Arguing that there needs to be a “more comprehensive view” of how to help struggling black Americans, Project 21 member Derryck Green said that “reject[ing] Black Lives Matter as a movement is not rejecting the idea that black lives matter.”

In a discussion with Will Witt on the PragerU website, Derryck said the police violence issue motivating recent riots and protests needs to be “properly addressed.” But he added:

I think there are a lot more pressing issues that should probably be prioritized above the issue of police brutality.

Black Lives Matter activists, he said, are too “narrowly focused” on the police. “Let’s look at the picture as a whole and see some of these issues we can directly address,” he added, listing some of the following as priorities:

  • Advocating marriage among black couples
  • Promoting complete black families
  • Improving access to quality educational opportunities
  • Easing regulations to allow black businesses to succeed
  • Allowing targeted minimum wage exceptions so unskilled blacks are not priced out of the workforce

Blueprint for a Better Deal for Black AmericaMany of Derryck’s suggestions are found among the recommendations in Project 21’s “Blueprint for a Better Deal for Black America.”

But when it comes to pushing for these priorities to give black Americans a better deal, Derryck wasn’t optimistic about the motivations and tenacity of younger “woke” activists.

With so much activism focused on cancel culture, angry signs and preachy social media posts, Derryck said online activists are putting forth minimal effort:

It’s easy to put a black square on social media. But let’s force them to demonstrate that black lives actually matter by reducing government to allow blacks to thrive and develop and flourish…

Social media is a substitute for real activism. It’s really easy to post a black square. That means absolutely nothing.

Praising the gains achieved by the Civil Rights Movement during the 1960s, and how those activists knowingly marched into trouble, Derryck was highly critical of today’s activists:

Thank God! If we were to depend on this generation for civil rights, we’d still be segregated. Because social media is a poor stand-in for actual activism.

White activists are trying to “separate themselves from the sin and stigma of racism” and are succumbing to a notion that they are afflicted by “white privilege,” said Derryck, calling their platform of affirmative action and Black Lives Matter a “ready-made vehicle that white people can glom onto and support to disprove their racism in advance.”

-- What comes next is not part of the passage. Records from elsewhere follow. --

(* ===== verification/PathProps.v ===== *)
(** * The rule for module names, and labels as run-time keys

    What the loader and the runtime rely on of [ModulePaths]: a segment is a
    lowercase identifier that is no keyword, and a label is read back from the
    key it is known by. *)

From stdpp Require Import list.
From S2P Require Import Prelude Tokens RawTokens LexRules ModulePaths.
Local Open Scope nat_scope.

(** ** Splitting and joining *)

Lemma colons_at_false c s : c <> COLON -> colons_at c s = false.
Proof. intros Hc. unfold colons_at. by rewrite (proj2 (Ascii.eqb_neq _ _) Hc). Qed.

Lemma rsplit_once_none s : contains_colons s = false -> rsplit_once s = None.
Proof. induction s as [|c s IH]; simpl; [done|]. intros [-> H]%orb_false_iff. by rewrite IH. Qed.

(** The separator before a spelling is the last of the key. *)
Lemma rsplit_once_app a b :
  contains_colons b = false -> head b <> Some COLON -> rsplit_once (a ++ COLONS ++ b) = Some (a, b).
Proof.
  intros Hb Hh. induction a as [|c a IH]; cbn [app rsplit_once].
  - simpl. rewrite (rsplit_once_none b Hb). unfold colons_at at 1. destruct b as [|d b]; [done|].
    rewrite (proj2 (Ascii.eqb_neq d COLON)) by (intros ->; by apply Hh). done.
  - by rewrite IH.
Qed.

Lemma split_app s rest : COLON ∉ s -> split (s ++ COLONS ++ rest) = s :: split rest.
Proof.
  induction s as [|c s IH]; intros Hs; [done|].
  apply not_elem_of_cons in Hs as [Hc Hs]. specialize (IH Hs).
  change ((c :: s) ++ COLONS ++ rest) with (c :: (s ++ COLONS ++ rest)).
  destruct (s ++ COLONS ++ rest) as [|d t] eqn:E; [by destruct s|].
  change (split (c :: d :: t)) with (if colons_at c (d :: t) then [] :: split t else cons_head c (split (d :: t))).
  by rewrite colons_at_false, IH by done.
Qed.

Lemma split_single s : COLON ∉ s -> split s = [s].
Proof.
  induction s as [|c s IH]; intros Hs; [done|].
  apply not_elem_of_cons in Hs as [Hc Hs]. specialize (IH Hs). destruct s as [|d t]; [done|].
  change (split (c :: d :: t)) with (if colons_at c (d :: t) then [] :: split t else cons_head c (split (d :: t))).
  by rewrite colons_at_false, IH by done.
Qed.

Lemma split_join l : l <> [] -> Forall (fun s => COLON ∉ s) l -> split (join_segments COLONS l) = l.
Proof.
  induction l as [|s l IH]; intros Hne H; [done|]. apply Forall_cons in H as [Hs H].
  destruct l as [|t l]; [by apply split_single|].
  change (join_segments COLONS (s :: t :: l)) with (s ++ COLONS ++ join_segments COLONS (t :: l)).
  by rewrite split_app, IH by done.
Qed.

Lemma foldl_child l r : foldl child r l = r ++ l.
Proof.
  revert r. induction l as [|s l IH]; intros r; simpl; [by rewrite app_nil_r|].
  rewrite IH. unfold child. by rewrite <- app_assoc.
Qed.

Lemma run_display_join r : run_display r = join_segments COLONS r.
Proof.
  unfold run_display. destruct r as [|s r]; [done|]. simpl. revert s.
  induction r as [|t r IH]; intros s; [by rewrite app_nil_r|]. simpl in *. by rewrite IH.
Qed.

(** ** Segments *)

Lemma span_len_all p s : span_len p s = length s <-> forallb p s = true.
Proof.
  induction s as [|c s IH]; simpl; [done|]. destruct (p c); simpl; [|done]. rewrite <- IH. lia.
Qed.

Lemma skip_zero c s : is_hspace c = false -> Ascii.eqb c HASH = false -> skip false (c :: s) = 0.
Proof. intros H1 H2. simpl. by rewrite H1, H2. Qed.

Lemma skip_zero_inv c s : skip false (c :: s) = 0 -> is_hspace c = false /\ Ascii.eqb c HASH = false.
Proof. simpl. by destruct (is_hspace c), (Ascii.eqb c HASH). Qed.

Lemma symbol_not_ident s name n : symbol s <> Some (TIdent name, n).
Proof.
  intros [_ H]%symbol_spec. revert H.
  assert (Forall (fun t => forall x, t <> TIdent x) (map snd SYMBOLS)) as HF
    by (unfold SYMBOLS; repeat constructor; done).
  intros H. by apply (proj1 (Forall_forall _ _) HF _ H name).
Qed.

Lemma keyword_not_ident s name : keyword s <> Some (TIdent name).
Proof.
  intros H%keyword_spec. revert H.
  assert (Forall (fun t => forall x, t <> TIdent x) (map snd KEYWORDS)) as HF
    by (unfold KEYWORDS; repeat constructor; done).
  intros H. by apply (proj1 (Forall_forall _ _) HF _ H name).
Qed.

(** The rule for identifiers is the only one that gives one. *)
Lemma rule_ident c s name n :
  rule c s = (Some (TIdent name), n) ->
  is_ident_start c = true /\ n = S (span_len is_ident_continue s) /\ keyword (c :: take (span_len is_ident_continue s) s) = None.
Proof.
  unfold rule. repeat case_match; try done; simpl in *; try (by intros [= ? ?]).
  - match goal with |- context [TString <$> ?o] => by destruct o end.
  - match goal with |- context [TInt <$> ?o] => by destruct o end.
  - intros [= -> <-]. by apply keyword_not_ident in H3.
  - intros [= -> <-]. by apply symbol_not_ident in H3.
Qed.

Lemma ident_start_classes c :
  is_ident_start c = true ->
  Ascii.eqb c LF = false /\ is_quote c = false /\ is_digit c = false /\ is_hspace c = false /\ Ascii.eqb c HASH = false.
Proof. destruct c as [[] [] [] [] [] [] [] []]; vm_compute; intros H; try discriminate H; auto. Qed.

Lemma rule_ident_intro c s :
  is_ident_start c = true -> keyword (c :: take (span_len is_ident_continue s) s) = None ->
  rule c s = (Some (TIdent (c :: take (span_len is_ident_continue s) s)), S (span_len is_ident_continue s)).
Proof.
  intros Hc Hk. destruct (ident_start_classes c Hc) as (H1 & H2 & H3 & _). unfold rule.
  by rewrite H1, H2, H3, Hc, Hk.
Qed.

Lemma chl_next_end src : logos_next (Logos := chl_logos) src (length src) = None.
Proof.
  unfold logos_next, chl_logos, chl_next. rewrite (drop_ge src (length src)) by lia. simpl.
  by rewrite drop_ge by lia.
Qed.

(** One identifier token, as the text of one. *)
Lemma one_identifier_exact name :
  one_identifier name = true <->
  exists c s, name = c :: s /\ is_ident_start c = true /\ forallb is_ident_continue s = true /\ keyword name = None.
Proof.
  unfold one_identifier. split.
  - destruct (logos_next name 0) as [[[[t|] b] e]|] eqn:E; try done. destruct t; try done.
    intros [[->%Nat.eqb_eq ->%Nat.eqb_eq]%andb_true_iff _]%andb_true_iff. revert E.
    unfold logos_next, chl_logos, chl_next. rewrite drop_0. simpl.
    destruct (drop (skip false name) name) as [|c s'] eqn:Ed; [done|].
    destruct (rule c s') as [r n] eqn:Er. intros [= -> Hk Hn]. rewrite Hk in Ed. rewrite drop_0 in Ed. subst name.
    apply rule_ident in Er as (Hc & -> & Hkw). rewrite Hk in Hn. simpl in Hn.
    assert (span_len is_ident_continue s' = length s') as Hs by lia.
    rewrite Hs, firstn_all in Hkw. exists c, s'. repeat split; auto. by apply span_len_all.
  - intros (c & s & -> & Hc & Hs & Hk). apply span_len_all in Hs.
    destruct (ident_start_classes c Hc) as (_ & _ & _ & H4 & H5).
    assert (logos_next (c :: s) 0 = Some (Some (TIdent (c :: s)), 0, length (c :: s))) as ->.
    { unfold logos_next, chl_logos, chl_next. rewrite drop_0, (skip_zero c s H4 H5). simpl.
      rewrite rule_ident_intro; rewrite ?Hs, ?firstn_all; done. }
    rewrite chl_next_end. by rewrite !Nat.eqb_refl.
Qed.

(** What the spellings of module names are. *)
Definition module_name_text (name : bytes) : Prop :=
  exists c s, name = c :: s /\ is_ascii_lowercase c = true /\ forallb is_ident_continue s = true /\ keyword name = None.

Lemma lowercase_start c : is_ascii_lowercase c = true -> is_ident_start c = true /\ Ascii.eqb c UNDERSCORE = false.
Proof. destruct c as [[] [] [] [] [] [] [] []]; vm_compute; intros H; try discriminate H; auto. Qed.

Lemma segment_error_text name : segment_error name = None <-> module_name_text name.
Proof.
  unfold segment_error, module_name_text. split.
  - destruct (one_identifier name) eqn:E; [|done]. apply one_identifier_exact in E as (c & s & -> & _ & Hs & Hk).
    simpl. destruct (starts_with _ _); [done|]. destruct (is_ascii_lowercase c) eqn:Hc; [|done]. intros _.
    by exists c, s.
  - intros (c & s & -> & Hc & Hs & Hk). destruct (lowercase_start c Hc) as [Hst Hu].
    assert (one_identifier (c :: s) = true) as -> by (apply one_identifier_exact; by exists c, s).
    simpl. rewrite Hc. unfold starts_with. rewrite bool_decide_false; [done|].
    intros [= -> _]. by rewrite Ascii.eqb_refl in Hu.
Qed.

Lemma ident_continue_plain c : is_ident_continue c = true -> c <> COLON /\ c <> AT.
Proof. intros H. by split; intros ->. Qed.

Lemma segment_plain name : is_segment name = true -> (COLON ∉ name) /\ head name <> Some AT /\ name <> [].
Proof.
  unfold is_segment. destruct (segment_error name) eqn:E; [done|]. intros _.
  apply segment_error_text in E as (c & s & -> & Hc & Hs & _). apply lowercase_start in Hc as [Hc _].
  assert (Hcc : is_ident_continue c = true) by (unfold is_ident_continue; by rewrite Hc).
  apply ident_continue_plain in Hcc as [H1 H2]. split; [|split; [simpl; congruence|done]].
  apply not_elem_of_cons. split; [congruence|]. intros Hin%list_elem_of_In.
  apply (proj1 (forallb_forall _ _) Hs) in Hin. by apply ident_continue_plain in Hin as [? _].
Qed.

(** ** Properties *)

(** The labels of a program: the spelling has no separator and does not run
    into the one before it, and the space is a module's path or a run's. *)
Definition label_ok (l : Label) : Prop :=
  contains_colons (label_name l) = false /\
  match space l with
  | None => True
  | Some (SpaceModule p) => p <> [] /\ forallb is_segment p = true /\ head (label_name l) <> Some COLON
  | Some (SpaceRun r) => r <> [] /\ Forall (fun s => COLON ∉ s) r /\ head (label_name l) <> Some COLON
  end.

Lemma module_segments p : forallb is_segment p = true -> Forall (fun s => COLON ∉ s) p.
Proof.
  intros H. apply Forall_forall. intros s Hs%list_elem_of_In.
  apply (segment_plain s). by apply (proj1 (forallb_forall _ _) H).
Qed.

Lemma strip_at_path p : p <> [] -> forallb is_segment p = true -> strip_at (path_display p) = None.
Proof.
  intros Hne H. destruct p as [|s p]; [done|]. apply andb_true_iff in H as [Hs _].
  apply segment_plain in Hs as (_ & Hat & Hs). destruct s as [|c s]; [done|].
  unfold path_display. assert (exists t, join_segments COLONS ((c :: s) :: p) = c :: t) as [t ->]
    by (destruct p; simpl; eauto).
  simpl. by rewrite (proj2 (Ascii.eqb_neq c AT)) by (intros ->; by apply Hat).
Qed.

Lemma from_runtime_key_ok debug l : label_ok l -> from_runtime_key debug (runtime_key l) = Some l.
Proof.
  destruct l as [name [[p|r]|]]; unfold label_ok, runtime_key, from_runtime_key; cbn [space label_name].
  - intros (Hn & Hne & Hp & Hh). rewrite rsplit_once_app, strip_at_path by done. unfold path_display.
    rewrite split_join by (auto using module_segments). unfold ModulePath_new.
    destruct p as [|s p]; [done|]. rewrite Hp, andb_false_r. simpl. unfold label_in_module, asserting. simpl.
    by rewrite Hn, andb_false_r.
  - intros (Hn & Hne & Hr & Hh). rewrite app_assoc, rsplit_once_app by done. simpl.
    rewrite run_display_join, split_join, foldl_child by done. unfold label_in_run, asserting. simpl.
    by rewrite Hn, andb_false_r.
  - intros [Hn _]. rewrite rsplit_once_none by done. unfold Label_new, asserting. simpl.
    by rewrite Hn, andb_false_r.
Qed.

(** A name is a module path segment just when it begins with a lowercase
    ASCII letter, goes on with letters, digits and underscores, and is no keyword. *)
Theorem segment_error_exact name :
  segment_error name = None <->
  exists c s, name = c :: s /\ is_ascii_lowercase c = true /\ forallb is_ident_continue s = true /\ keyword name = None.
Proof. apply segment_error_text. Qed.

(** C40: a label of a program ([label_ok]: a spelling without a separator, which in a space does
    not begin with a colon, and a space that is empty, a path of module segments or a run path of
    segments without colons) is read back from its run-time key in both build profiles, and no two
    such labels share a key. *)
Theorem label_key_roundtrip debug l :
  label_ok l ->
  from_runtime_key debug (runtime_key l) = Some l /\
  forall l', label_ok l' -> runtime_key l' = runtime_key l -> l' = l.
Proof.
  intros Hl. split; [by apply from_runtime_key_ok|]. intros l' Hl' E.
  apply (f_equal (from_runtime_key debug)) in E. rewrite !from_runtime_key_ok in E by done. by injection E.
Qed.

Lemma label_key_roundtrip_witness :
  from_runtime_key true (lit "@eu::inv::qty") = Some (MkLabel (lit "qty") (Some (SpaceRun [lit "eu"; lit "inv"]))) /\
  from_runtime_key true (lit "shop::cart::qty") = Some (MkLabel (lit "qty") (Some (SpaceModule [lit "shop"; lit "cart"]))).
Proof.
  split.
  - apply (label_key_roundtrip true (MkLabel (lit "qty") (Some (SpaceRun [lit "eu"; lit "inv"])))).
    split; [reflexivity|]. split; [discriminate|]. split; [|discriminate].
    repeat constructor; apply (bool_decide_unpack _); vm_compute; exact I.
  - apply (label_key_roundtrip true (MkLabel (lit "qty") (Some (SpaceModule [lit "shop"; lit "cart"])))).
    split; [reflexivity|]. split; [discriminate|]. split; [reflexivity|discriminate].
Defined.

(** A spelling that begins with a colon is not read back: the key's last separator
    is one byte to the right. *)
Example label_colon_spelling :
  from_runtime_key false (runtime_key (MkLabel (lit ":x") (Some (SpaceModule [lit "a"]))))
  = Some (MkLabel (lit "x") (Some (SpaceModule [lit "a:"]))).
Proof. reflexivity. Qed.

He told Witt, for example, that affirmative action hurts blacks because it suggests that they can’t succeed without government coercion. He said that this taints real achievement with skepticism. And kneeling is also considered patronizing. Derryck said:

You can kneel with your fellow black people if you’re going to engage in prayer, but… get out of this idea of this racial deference – like you’re going down to their level.

Because white groveling doesn’t solve the problem.